On 10 December 2009 she was taken to Yarl’s Wood detention centre and held there for one month. A concerted campaign by supporters, including her local MP and the vicar of her church, as well as PEN and other organisations, brought her a lawyer who enabled her to get out of detention and make a fresh claim for asylum.

This too has now been refused; an appeal will be heard on 8 December 2010, just 10 days after the play’s first show in London this Sunday. If it fails, she faces possible detention and even deportation. Given her situation, it takes huge courage for her to continue to perform the play, “But we are dying in silence unless we speak out,” she told me.

Among the women who perform the play, Lydia’s story is not unique, indeed, elements of it are echoed time and time again. Florence Ndlovu, for instance, who takes the main part in the play, sought asylum in this country in 2001 from Zimbabwe. Her claim was refused. “For nine years I waited for my papers,” she told me. “What I went through I can’t express. For all that time I was not allowed to work. In 2003 I was made destitute. All this time I never got any money to buy clothes or have cash in my hand. Anything I got was from charity or from people in my church giving to me.”

Florence is an arresting performer, who manages to convey in an understated manner even those experiences that must be almost unbearable to re-enact. As she explained to me, “What you see in the first scene of the play, the woman whose husband is killed, then she is raped, that is exactly what happened to me.  At first I didn’t know if I could manage to act this but gradually I felt more and more confident. There are women who are suffering the way I have suffered. When I go out there to speak it is not just for me, but for them too.”
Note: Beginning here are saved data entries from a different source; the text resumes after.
(* ===== verification/_CoqProject ===== *)
-Q . S2P
Prelude.v
LspBuffer.v
GoJson.v
GoFlag.v
GoTime.v
LspCommon.v
LspNetwork.v
LspWindow.v
LspClient.v
LspServer.v
LspApi.v
LspSystem.v
PaxosRpc.v
Paxos.v
PaxosAdmin.v
PaxosAdminLive.v
PaxosSafety.v
PaxosLocks.v
FlightServer.v
PaxosReplicas.v
FlightConcurrent.v
FlightClients.v
FlightRunners.v
BitcoinMiner.v
BitcoinJson.v
BitcoinServer.v
BitcoinSystem.v
EchoServer.v
StorageRpc.v
StorageServer.v
Libstore.v
LibstoreSweep.v
Lease.v
TribServer.v
TribJson.v
StorageCluster.v
StorageStart.v
ServerMains.v
LspRunners.v
TribNetwork.v
TribFaults.v
TribConcurrent.v
TribClients.v
(* ===== verification/LspBuffer.v ===== *)
(** * LspBuffer: messages, parameters and the sequence buffer of package lsp

    [Message], its constructors and [Params] ([p1/.../lsp/message.go],
    [params.go]) and the ordered buffer of [buffer.go], which both ends of the
    protocol keep their unacknowledged, pending, received and acknowledged
    messages in.  A buffer is the list of its elements in list order; the
    operations that dereference [l.Front()] or [l.Back()] of an empty list
    panic. *)
From S2P Require Import Prelude.
From Stdlib Require Export Strings.Byte.
Open Scope Z_scope.

(** ** Messages and parameters *)

(** [MsgType] is a Go [int]: a peer may send any value. *)
Definition MsgType := Z.
Definition MsgConnect : MsgType := 0.
Definition MsgData : MsgType := 1.
Definition MsgAck : MsgType := 2.

Record Message := mkMessage {
  Type_ : MsgType;
  ConnID : Z;
  SeqNum : Z;
  Payload : list byte }.

Definition NewConnect : Message := mkMessage MsgConnect 0 0 [].
Definition NewData (connID seqNum : Z) (payload : list byte) : Message :=
  mkMessage MsgData connID seqNum payload.
Definition NewAck (connID seqNum : Z) : Message := mkMessage MsgAck connID seqNum [].

(** [string(m.Payload)]. *)
Definition string_of_bytes (l : list byte) : string :=
  String.string_of_list_byte l.

Definition Message_String (m : Message) : string :=
  let '(name, payload) :=
    if Type_ m =? MsgConnect then ("Connect", "")
    else if Type_ m =? MsgData then ("Data", " " +:+ string_of_bytes (Payload m))
    else if Type_ m =? MsgAck then ("Ack", "")
    else ("", "") in
  "[" +:+ name +:+ " " +:+ pretty (ConnID m) +:+ " " +:+ pretty (SeqNum m) +:+
  payload +:+ "]".

Definition DefaultEpochLimit : Z := 5.
Definition DefaultEpochMillis : Z := 2000.
Definition DefaultWindowSize : Z := 1.

Record Params := mkParams { EpochLimit : Z; EpochMillis : Z; WindowSize : Z }.

Definition NewParams : Params :=
  mkParams DefaultEpochLimit DefaultEpochMillis DefaultWindowSize.

#[export] Instance byte_eq_decision : EqDecision byte := Byte.byte_eq_dec.

#[export] Instance Message_eq_dec : EqDecision Message.
Proof. solve_decision. Defined.

(** ** The buffer *)

Module Buffer.

Abbreviation buffer := (list Message).

Definition NewBuffer : buffer := [].

(** The scan of [Insert]: the first element whose number is not smaller than
    the new one; [insertBeforeEle] is nil when there is none. *)
Fixpoint insertScan (val : Message) (l : buffer) : outcome buffer :=
  match l with
  | [] => Panic
  | e :: l' =>
      if SeqNum val <=? SeqNum e then
        if SeqNum val <? SeqNum e then Ret (val :: e :: l') else Ret (e :: l')
      else tl ← insertScan val l'; Ret (e :: tl)
  end.

Definition Insert (val : Message) (l : buffer) : outcome buffer :=
  match last l with
  | None => Ret (l ++ [val])
  | Some b => if SeqNum b <? SeqNum val then Ret (l ++ [val]) else insertScan val l
  end.

Definition Remove (l : buffer) : outcome (Message * buffer) :=
  match l with [] => Panic | m :: l' => Ret (m, l') end.

Definition Front (l : buffer) : outcome Message := deref (head l).

Fixpoint Delete (delSeqNum : Z) (l : buffer) : bool * buffer :=
  match l with
  | [] => (false, [])
  | e :: l' =>
      if SeqNum e =? delSeqNum then (true, l')
      else let '(found, tl) := Delete delSeqNum l' in (found, e :: tl)
  end.

Fixpoint dropBefore (wLeftBoundary : Z) (l : buffer) : buffer :=
  match l with
  | [] => []
  | e :: l' => if SeqNum e <? wLeftBoundary then dropBefore wLeftBoundary l' else l
  end.

Definition AdjustUsingWindow (windowSize : Z) (l : buffer) : outcome buffer :=
  b ← deref (last l);
  let wLeftBoundary := SeqNum b - windowSize + 1 in
  Ret (dropBefore wLeftBoundary l).

Definition ReturnAll (l : buffer) : list Message := l.

Definition Len (l : buffer) : Z := Z.of_nat (length l).

(** Emptiness tests, as the code writes them. *)
Lemma Len_eqb l : (Len l =? 0) = match l with [] => true | _ => false end.
Proof. by destruct l. Qed.

Lemma Len_ltb l : (0 <? Len l) = match l with [] => false | _ => true end.
Proof. by destruct l. Qed.

(** ** Well-formedness and the finite map a buffer stands for *)

Definition seqs (l : buffer) : list Z := SeqNum <$> l.
Definition wf (l : buffer) : Prop := increasing (seqs l).
(* ===== verification/GoTime.v ===== *)
(** * GoTime: dates and times of the Go library

    - [Module Calendar]: the days of the calendar a date stands for (without
      gaps, in both directions), and [time.Parse] for the layout ["2006.1.2"]
      of the flight clients (what is accepted is a date; printing and parsing
      round-trip).
    - [Module Rfc3339]: the text a [time.Time] has in JSON, in the zone of the
      machine that writes it, and its parser. *)
From Stdlib Require Import Strings.Byte.
From S2P Require Import Prelude GoJson.
Open Scope Z_scope.

Module Calendar.
Import Json.

(** ** Days *)

Record date := mkDate { year : Z; month : Z; day : Z }.

Definition isLeap (y : Z) : bool :=
  (y `mod` 4 =? 0) && (negb (y `mod` 100 =? 0) || (y `mod` 400 =? 0)).

Definition daysIn (y m : Z) : Z :=
  if m =? 2 then (if isLeap y then 29 else 28)
  else if (m =? 4) || (m =? 6) || (m =? 9) || (m =? 11) then 30 else 31.

Definition valid (d : date) : Prop :=
  0 <= year d <= 9999 /\ 1 <= month d <= 12 /\ 1 <= day d <= daysIn (year d) (month d).

(** The leap years before year [y] (of the proleptic calendar). *)
Definition leapsBefore (y : Z) : Z := (y - 1) / 4 - (y - 1) / 100 + (y - 1) / 400.

(** The days of the months before month [m]. *)
Definition daysBefore (y m : Z) : Z :=
  foldl Z.add 0 (daysIn y <$> seqZ 1 (m - 1)).

(** Days since January 1, 1970. *)
Definition dayNumber (d : date) : Z :=
  365 * (year d - 1970) + leapsBefore (year d) - leapsBefore 1970 +
  daysBefore (year d) (month d) + day d - 1.

(** The start of a day. *)
Definition instant (d : date) : Z := dayNumber d * oneDay.

(** The day after. *)
Definition nextDate (d : date) : date :=
  if day d <? daysIn (year d) (month d) then mkDate (year d) (month d) (day d + 1)
  else if month d <? 12 then mkDate (year d) (month d + 1) 1
  else mkDate (year d + 1) 1 1.

Example dayNumber_epoch : dayNumber (mkDate 1970 1 1) = 0.
Proof. reflexivity. Qed.
Example dayNumber_2014 : dayNumber (mkDate 2014 6 1) = 16222.
Proof. reflexivity. Qed.

Lemma div_step y k : 0 < k -> y / k - (y - 1) / k = if y `mod` k =? 0 then 1 else 0.
Proof.
  intros Hk. pose proof (Z.div_mod y k ltac:(lia)) as E. pose proof (Z.mod_pos_bound y k Hk).
  destruct (y `mod` k =? 0) eqn:Em; breflect.
  - assert ((y - 1) / k = y / k - 1); [|lia]. symmetry. apply (Z.div_unique_pos _ _ _ (k - 1)); lia.
  - assert ((y - 1) / k = y / k); [|lia]. symmetry. apply (Z.div_unique_pos _ _ _ (y `mod` k - 1)); lia.
Qed.

Lemma mod_multiple y a b : 0 < a -> 0 < b -> y `mod` (a * b) = 0 -> y `mod` a = 0.
Proof.
  intros Ha Hb H. apply Z.mod_divide in H as [q ->]; [|lia].
  replace (q * (a * b)) with ((q * b) * a) by ring. apply Z.mod_mul. lia.
Qed.

Lemma leap_step y : leapsBefore (y + 1) - leapsBefore y = if isLeap y then 1 else 0.
Proof.
  unfold leapsBefore, isLeap. replace (y + 1 - 1) with y by lia.
  pose proof (div_step y 4 ltac:(lia)). pose proof (div_step y 100 ltac:(lia)).
  pose proof (div_step y 400 ltac:(lia)).
  pose proof (mod_multiple y 4 25 ltac:(lia) ltac:(lia)) as Hm4.
  pose proof (mod_multiple y 100 4 ltac:(lia) ltac:(lia)) as Hm100. cbn [Z.mul Pos.mul Pos.add] in Hm4, Hm100.
  destruct (y `mod` 4 =? 0) eqn:E4, (y `mod` 100 =? 0) eqn:E1, (y `mod` 400 =? 0) eqn:E0;
    cbn [andb orb negb]; breflect; try lia; exfalso; eauto.
Qed.

Lemma daysIn_pos y m : 28 <= daysIn y m <= 31.
Proof. unfold daysIn. repeat case_match; lia. Qed.

Lemma daysBefore_step y m : 1 <= m -> daysBefore y (m + 1) = daysBefore y m + daysIn y m.
Proof.
  intros Hm. unfold daysBefore. replace (m + 1 - 1) with ((m - 1) + 1) by lia.
  rewrite seqZ_app by lia. rewrite fmap_app, foldl_app.
  by replace (1 + (m - 1)) with m by lia.
Qed.

Lemma daysBefore_year y : daysBefore y 12 + daysIn y 12 = if isLeap y then 366 else 365.
Proof. unfold daysBefore, daysIn. cbn. destruct (isLeap y); reflexivity. Qed.

(** The calendar has no gaps. *)
Lemma dayNumber_next d : 1 <= month d <= 12 -> 1 <= day d <= daysIn (year d) (month d) ->
  dayNumber (nextDate d) = dayNumber d + 1.
Proof.
  intros Hm Hd. unfold dayNumber, nextDate. destruct d as [y m d]. cbn [year month day] in *.
  destruct (d <? daysIn y m) eqn:E1; breflect; cbn [year month day]; [lia|].
  destruct (m <? 12) eqn:E2; breflect; cbn [year month day].
  - rewrite daysBefore_step by lia. lia.
  - assert (m = 12) as -> by lia.
    pose proof (leap_step y). pose proof (daysBefore_year y).
    change (daysBefore (y + 1) 1) with 0. destruct (isLeap y); lia.
Qed.

Lemma nextDate_valid d : valid d -> dayNumber d < dayNumber (mkDate 9999 12 31) -> valid (nextDate d).
Proof.
  intros (Hy & Hm & Hd) Hlt. unfold valid, nextDate. destruct d as [y m d]. cbn [year month day] in *.
  destruct (d <? daysIn y m) eqn:E1; breflect; cbn [year month day]; [lia|].
  destruct (m <? 12) eqn:E2; breflect; cbn [year month day].
  - pose proof (daysIn_pos y (m + 1)). lia.
  - assert (m = 12) as -> by lia. pose proof (daysIn_pos (y + 1) 1).
    assert (y <> 9999); [|lia]. intros ->. assert (d = daysIn 9999 12) as -> by lia.
    change (daysIn 9999 12) with 31 in Hlt. lia.
Qed.

Lemma daysBefore_bound y m : 1 <= m <= 12 -> 0 <= daysBefore y m /\
  daysBefore y m + daysIn y m <= if isLeap y then 366 else 365.
Proof.
  intros Hm. unfold daysBefore, daysIn.
  assert (m = 1 \/ m = 2 \/ m = 3 \/ m = 4 \/ m = 5 \/ m = 6 \/ m = 7 \/ m = 8 \/ m = 9 \/
          m = 10 \/ m = 11 \/ m = 12) as Hc by lia.
  decompose [or] Hc; subst; destruct (isLeap y); vm_compute; split; discriminate.
Qed.

Lemma daysBefore_mono y m m' : 1 <= m -> m < m' -> daysBefore y m + daysIn y m <= daysBefore y m'.
Proof.
  intros Hm Hlt. assert (Hk : exists k, 0 <= k /\ m' = m + 1 + k) by (exists (m' - m - 1); lia).
  destruct Hk as (k & Hk & ->). clear Hlt. pattern k. revert k Hk. apply natlike_ind.
  - rewrite Z.add_0_r, daysBefore_step by lia. lia.
  - intros k Hk IH. replace (m + 1 + Z.succ k) with ((m + 1 + k) + 1) by lia.
    rewrite daysBefore_step by lia. pose proof (daysIn_pos y (m + 1 + k)). lia.
Qed.

Lemma yearStart_mono y y' : y < y' ->
  365 * y + leapsBefore y + (if isLeap y then 366 else 365) <= 365 * y' + leapsBefore y'.
Proof.
  intros Hlt. assert (Hk : exists k, 0 <= k /\ y' = y + 1 + k) by (exists (y' - y - 1); lia).
  destruct Hk as (k & Hk & ->). clear Hlt. pattern k. revert k Hk. apply natlike_ind.
  - rewrite Z.add_0_r. pose proof (leap_step y). destruct (isLeap y); lia.
  - intros k Hk IH. replace (y + 1 + Z.succ k) with ((y + 1 + k) + 1) by lia.
    pose proof (leap_step (y + 1 + k)). destruct (isLeap (y + 1 + k)); lia.
Qed.

(** Different dates are different days. *)
Lemma dayNumber_inj d d' : valid d -> valid d' -> dayNumber d = dayNumber d' -> d = d'.
Proof.
  destruct d as [y m d], d' as [y' m' d']. unfold valid, dayNumber. cbn [year month day].
  intros (Hy & Hm & Hd) (Hy' & Hm' & Hd') E.
  pose proof (daysBefore_bound y m Hm) as [? Hb]. pose proof (daysBefore_bound y' m' Hm') as [? Hb'].
  destruct (Z.lt_trichotomy y y') as [Hlt|[->|Hlt]].
  - pose proof (yearStart_mono _ _ Hlt). lia.
  - destruct (Z.lt_trichotomy m m') as [Hlt|[->|Hlt]].
    + pose proof (daysBefore_mono y' m m' ltac:(lia) Hlt). lia.
    + f_equal. lia.
    + pose proof (daysBefore_mono y' m' m ltac:(lia) Hlt). lia.
  - pose proof (yearStart_mono _ _ Hlt). lia.
Qed.

(** Every day from a date to another is a date. *)
Lemma day_between d d' n : valid d -> valid d' -> dayNumber d <= n <= dayNumber d' ->
  exists d'', valid d'' /\ dayNumber d'' = n.
Proof.
  intros Hd Hd' Hn. assert (Hmax : dayNumber d' <= dayNumber (mkDate 9999 12 31)).
  { clear -Hd'. destruct d' as [y m d]. destruct Hd' as (Hy & Hm & Hd). unfold dayNumber.
    cbn [year month day] in *. pose proof (daysBefore_bound y m Hm) as [_ Hb].
    change (daysBefore 9999 12) with 334.
    destruct (decide (y = 9999)) as [->|Hne]; [change (isLeap 9999) with false in Hb; cbn iota in Hb; lia|].
    pose proof (yearStart_mono y 9999 ltac:(lia)). lia. }
  assert (Hk : exists k, 0 <= k /\ n = dayNumber d + k) by (exists (n - dayNumber d); lia).
  destruct Hk as (k & Hk & ->). assert (Hle : dayNumber d + k <= dayNumber d') by lia. clear Hn.
  revert Hle. pattern k. revert k Hk. apply natlike_ind.
  - intros _. exists d. split; [done|lia].
  - intros k Hk IH Hle. destruct IH as (d1 & Hv & E); [lia|]. exists (nextDate d1). split.
    + apply nextDate_valid; [done|lia].
    + destruct Hv as (_ & ? & ?). rewrite dayNumber_next by done. lia.
Qed.

(** ** Texts *)

Definition is_digit_at (i : nat) (l : text) : bool :=
  match l !! i with Some b => is_digit b | None => false end.

(** [getnum(s, false)]: one digit, or two when a digit follows. *)
Definition getnum (l : text) : option (Z * text) :=
  match l with
  | a :: l' =>
      if is_digit a then
        match l' with
        | b :: l'' =>
            if is_digit b then Some ((byteZ a - 48) * 10 + (byteZ b - 48), l'')
            else Some (byteZ a - 48, l')
        | [] => Some (byteZ a - 48, [])
        end
      else None
  | [] => None
  end.

(** The year: four digits. *)
Definition getyear (l : text) : option (Z * text) :=
  let p := take 4 l in
  if Nat.eqb (length p) 4 && forallb is_digit p then Some (digits_value p, drop 4 l) else None.

(** [time.Parse(shortForm, _)] of the Go library: a year of four digits, a
    month and a day of one or two digits, in range, and nothing after them. *)
Definition parseDate (s : string) : option date :=
  '(y, l) ← getyear (lit s);
  l ← eat x2e l;
  '(m, l) ← getnum l;
  if (m <=? 0) || (12 <? m) then None
  else
    l ← eat x2e l;
    '(d, l) ← getnum l;
    match l with
    | _ :: _ => None
    | [] => if (d <? 1) || (daysIn y m <? d) then None else Some (mkDate y m d)
    end.

Definition parse (s : string) : option Z := instant <$> parseDate s.

(** [Format(shortForm)] of a date. *)
Definition num (n : Z) : text := if n <? 10 then [digit n] else [digit (n / 10); digit (n `mod` 10)].
Definition formatDate (d : date) : string :=
  String.string_of_list_byte
    ([digit (year d / 1000); digit ((year d / 100) `mod` 10); digit ((year d / 10) `mod` 10);
      digit (year d `mod` 10)] ++ x2e :: num (month d) ++ x2e :: num (day d)).

Lemma digits_value_bound l : forallb is_digit l = true ->
  0 <= digits_value l < 10 ^ Z.of_nat (length l).
Proof.
  induction l as [|b l IH] using rev_ind; [done|]. rewrite forallb_app, digits_value_snoc, length_app.
  intros [Hl Hb]%andb_true_iff. cbn in Hb. rewrite andb_true_r in Hb. specialize (IH Hl).
  unfold is_digit in Hb. apply andb_true_iff in Hb as [? ?]. breflect. cbn [length].
  replace (Z.of_nat (length l + 1)) with (Z.succ (Z.of_nat (length l))) by lia.
  rewrite Z.pow_succ_r by lia. lia.
Qed.

(** What is accepted is a date of the calendar. *)
Lemma parseDate_valid s d : parseDate s = Some d -> valid d.
Proof.
  unfold parseDate, getyear. destruct (_ && _) eqn:Ey; [|done]. apply andb_true_iff in Ey as [Hlen Hdig].
  apply Nat.eqb_eq in Hlen. cbn -[Z.leb Z.ltb daysIn getnum].
  pose proof (digits_value_bound _ Hdig) as Hb. rewrite Hlen in Hb. change (10 ^ Z.of_nat 4) with 10000 in Hb.
  destruct (eat x2e _) as [l1|]; [|done]. cbn -[Z.leb Z.ltb daysIn getnum].
  destruct (getnum l1) as [[m l2]|]; [|done]. cbn -[Z.leb Z.ltb daysIn getnum].
  destruct (m <=? 0) eqn:E1; [done|]. destruct (12 <? m) eqn:E2; [done|]. cbn -[Z.leb Z.ltb daysIn getnum].
  destruct (eat x2e _) as [l3|]; [|done]. cbn -[Z.leb Z.ltb daysIn getnum].
  destruct (getnum l3) as [[d' [|]]|]; [|done..]. cbn -[Z.leb Z.ltb daysIn getnum].
  destruct (d' <? 1) eqn:E3; [done|]. destruct (daysIn _ m <? d') eqn:E4; [done|].
  intros [= <-]. breflect. unfold valid. cbn [year month day]. split; [lia|]. split; lia.
Qed.

Lemma getnum_num n l : 0 <= n < 100 -> (forall b r, l = b :: r -> is_digit b = false) ->
  getnum (num n ++ l) = Some (n, l).
Proof.
  intros Hn Hl. unfold num. destruct (n <? 10) eqn:E; breflect; cbn [app getnum].
  - destruct (digit_ok n ltac:(lia)) as [-> Hv]. rewrite Hv. replace (48 + n - 48) with n by lia.
    destruct l as [|b r]; [done|]. by rewrite (Hl b r eq_refl).
  - assert (0 <= n / 10 < 10) by (split; [apply Z.div_pos; lia|apply Z.div_lt_upper_bound; lia]).
    destruct (digit_ok (n / 10) ltac:(lia)) as [-> Hv].
    pose proof (Z.mod_pos_bound n 10 ltac:(lia)). destruct (digit_ok (n `mod` 10) ltac:(lia)) as [-> Hw].
    rewrite Hv, Hw. do 2 f_equal. pose proof (Z.div_mod n 10). lia.
Qed.
(* ===== verification/LspCommon.v ===== *)
(** * LspCommon: requests, replies and effects of the lsp event handlers

    [common.go]'s [request] and [retType], the packets of [network.go], and the
    effects a handler has on the world: a message handed to the network
    utility, or a value sent on a request's reply channel.  Messages travel as
    [Message] values here; [LspNetwork] adds [json.Marshal]/[json.Unmarshal]
    and the UDP layer underneath. *)
From S2P Require Import Prelude LspBuffer.
Open Scope Z_scope.

(** [lspnet.UDPAddr], identified by what its [String] method prints. *)
Abbreviation UDPAddr := string (only parsing).

(** The operation codes of [common.go]. *)
Inductive opcode :=
  | doread | dowrite | doclose | docloseconn | doconnid | doconnect
  | epochtimer | receivemsg.

#[export] Instance opcode_eq_dec : EqDecision opcode.
Proof. solve_decision. Defined.

Record receivedPacket := mkPacket { msg : Message; raddr : UDPAddr }.

Record connIdPayloadBundle := mkBundle { connId_ : Z; payload_ : list byte }.

(** The dynamic types stored in an [interface{}] by this package. *)
Inductive iface :=
  | INil
  | IBytes (b : list byte)
  | IInt (n : Z)
  | IPacket (p : receivedPacket)
  | IBundle (b : connIdPayloadBundle).

(** The reply channel of a request is identified by a number. *)
Record request := mkRequest { op : opcode; val : iface; replyc : Z }.

Record retType := mkRet { rval : iface; rerr : option string }.

(** Type assertions panic when the dynamic type differs. *)
Definition as_bytes (v : iface) : outcome (list byte) :=
  match v with IBytes b => Ret b | _ => Panic end.
Definition as_int (v : iface) : outcome Z :=
  match v with IInt n => Ret n | _ => Panic end.
Definition as_packet (v : iface) : outcome receivedPacket :=
  match v with IPacket p => Ret p | _ => Panic end.
Definition as_bundle (v : iface) : outcome connIdPayloadBundle :=
  match v with IBundle b => Ret b | _ => Panic end.

(** What a handler does besides updating its state: [SendMsg] is
    [sendMessage] (client, no address) or [sendMessageToAddr] (server). *)
Inductive effect :=
  | SendMsg (to : option UDPAddr) (m : Message)
  | Reply (ch : Z) (r : retType).

(** The payloads that successful reads returned, in order. *)
Definition read_payloads (es : list effect) : list (list byte) :=
  omap (fun e => match e with
                 | Reply _ (mkRet (IBytes b) None) => Some b
                 | _ => None end) es.

Lemma read_payloads_app es es' :
  read_payloads (es ++ es') = read_payloads es ++ read_payloads es'.
Proof. apply omap_app. Qed.

Lemma read_payloads_cons e es :
  read_payloads (e :: es) = read_payloads [e] ++ read_payloads es.
Proof. apply (read_payloads_app [e]). Qed.

Lemma read_payloads_fmap {A} (f : A -> effect) l :
  (forall a, read_payloads [f a] = []) -> read_payloads (f <$> l) = [].
Proof.
  intros Hf. induction l as [|a l IH]; [done|].
  change (read_payloads (f a :: (f <$> l)) = []). by rewrite read_payloads_cons, Hf, IH.
Qed.

Definition sent (es : list effect) : list Message :=
  omap (fun e => match e with SendMsg _ m => Some m | _ => None end) es.

(** A request carries the dynamic type its operation asserts. *)
Definition well_typed (r : request) : bool :=
  match op r, val r with
  | dowrite, IBytes _ => true
  | receivemsg, IPacket _ => true
  | dowrite, _ | receivemsg, _ => false
  | _, _ => true
  end.

(** The window check shared by both ends: is the front of [b] numbered [n]?
    [b.Len() > 0 && b.Front().SeqNum == n]. *)
Definition front_is (b : Buffer.buffer) (n : Z) : outcome bool :=
  if Buffer.Len b =? 0 then Ret false
  else m ← Buffer.Front b; Ret (SeqNum m =? n).

Lemma front_is_spec b n :
  front_is b n = Ret (match b with m :: _ => SeqNum m =? n | [] => false end).
Proof. destruct b as [|m b]; cbn; [done|]. unfold front_is, Buffer.Len. cbn. done. Qed.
The experiences of Lydia and Florence are not unusual among women who seek asylum in the UK. Although this country has an obligation to give asylum to those with a well-founded fear of persecution on grounds of “race, religion, nationality, membership of a particular social group or political opinion”, women who flee to this country are often denied asylum due to a culture of disbelief in the Home Office and a lack of understanding of the particular ways in which women are targeted.

Over and over again I have met women who have been traumatised by the persecution they have experienced in their countries, who are then traumatised again by their experiences on being denied refuge in the UK. Destitution, detention and threatened deportation; these are common experiences of Lydia and her fellow performers.

What constantly surprises me is how little people in wider society seem to know or want to know about the experiences of such women. As one refugee in Women Asylum Seekers Together London said to me, “People are blind to what we are going through. They are deaf. We have to shout louder until everybody knows.”

It was in order to challenge this lack of understanding about the experiences of women who seek asylum in the UK that I set up Women for Refugee Women.

This Sunday, 28 November, we will host Lydia’s play at the Riverside Studios in London. It will be part of a larger, afternoon session with Juliet Stevenson, Bridget Phillipson MP and Helen Bamber we have called Break the Silence. We hope for a discusssion between audience, the writer and the producer about what is going on. Above all, we would like more people to understand why women feel forced to flee their homes and that many come to this country for refuge. Their voices and experiences can enrich our world – if we accord them basic hospitality, permit them to work, let them be heard, and allow ourselves to listen.